Conclusion
ICA is a novel herbal extract to relieve LBP, and it may be a promising alternative pain killer in the future.
Methods
In a puncture-induced LBP rat model, the severity of LBP was quantified using the paw/foot withdrawal threshold method after intragastric administration of ICA at a dosage of 50 mg/kg/d or 100 mg/kg/d. The pain-related peptides of substance P (SP) and calcitonin gene-related peptide (CGRP) were also measured in intervertebral disc (IVD) tissue using RT-PCR after ICA treatment.
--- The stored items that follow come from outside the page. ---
(* ===== verification/ClientBlobsSpec.v ===== *)
(** * What the transfers of many blobs promise

    Batches are a partition of the sorted blobs within the limit of the server;
    the requests of [findMissingBlobs] are a split of the digests; without
    [throw_on_error] nothing that derives from [std::runtime_error] escapes; a
    blob reported OK has the digest it is filed under; a directory of finite
    depth is downloaded in finitely many steps. *)

From stdpp Require Import sorting.
From S2P Require Import Prelude StdMap Arrays Blake3Compress Digest TimeUtils Grpc Merklize MerklizeSpec Client ClientSpec ClientBlobs.
Open Scope Z_scope.

(** ** Batches *)

(** What a blob takes in a batch. *)
Definition cost (d : Digest) : Z := size_bytes d + PER_BLOB_METADATA_SIZE.

Definition total (digests : list Digest) : Z :=
  foldr (fun d n => cost d + n) 0 digests.

(** [size_bytes] is an [int64] and a blob has no negative size. *)
Definition sized (d : Digest) : Prop := 0 <= size_bytes d < 2 ^ 63.

(** Consecutive nonempty ranges from [start]. *)
Fixpoint contiguous (start : nat) (batches : list (nat * nat)) : Prop :=
  match batches with
  | [] => True
  | (b, e) :: batches => b = start /\ (b < e)%nat /\ contiguous e batches
  end.

Lemma total_cons d l : total (d :: l) = cost d + total l.
Proof. done. Qed.

Lemma total_app l k : total (l ++ k) = total l + total k.
Proof.
  induction l as [|d l IH]; [done|]. cbn [app]. rewrite !total_cons. lia.
Qed.

Lemma sized_cost d : sized d -> 0 <= cost d < 2 ^ 63 + 256.
Proof. unfold sized, cost, PER_BLOB_METADATA_SIZE. lia. Qed.

Lemma total_nonneg l : Forall sized l -> 0 <= total l.
Proof.
  induction 1 as [|d l Hd%sized_cost _ IH]; [done|]. rewrite total_cons. lia.
Qed.

Lemma subrange_drop {A} (b e : nat) (l : list A) :
  (b <= e)%nat -> subrange b e l ++ drop e l = drop b l.
Proof.
  intros. unfold subrange. replace (drop e l) with (drop (e - b) (drop b l)).
  - apply take_drop.
  - rewrite drop_drop. f_equal. lia.
Qed.

Lemma batches_end_cons b e batches :
  batches_end ((b, e) :: batches) =
  match batches with [] => e | _ => batches_end batches end.
Proof.
  unfold batches_end. rewrite reverse_cons. destruct batches as [|p batches]; [done|].
  destruct (reverse (p :: batches)) as [|[b' e'] q] eqn:E; [|done].
  apply (f_equal length) in E. rewrite length_reverse in E. done.
Qed.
In addition, the expression of cytokine-induced neutrophil chemoattractant-1 (CINC-1) in IVD was quantified using RT-PCR and ELISA examination.
Purpose
To investigate whether icariin (ICA), a well-known medicine extracted from the stem and leaf of Epimedium brevicornum Maxim, had analgesic effect on lower back pain (LBP) in rats.
Results
ICA treatment resulted in a significant amelioration of mechanical allodynia in a dose-response manner, and the analgesic effect could last for two weeks even during the washout period. More importantly, the mechanism of analgesic pharmacological effect in ICA was to suppress the upregulated CINC-1, the homolog of IL-8 in rats, which is a crucial proalgesic factor contributing to LBP, in IVDs.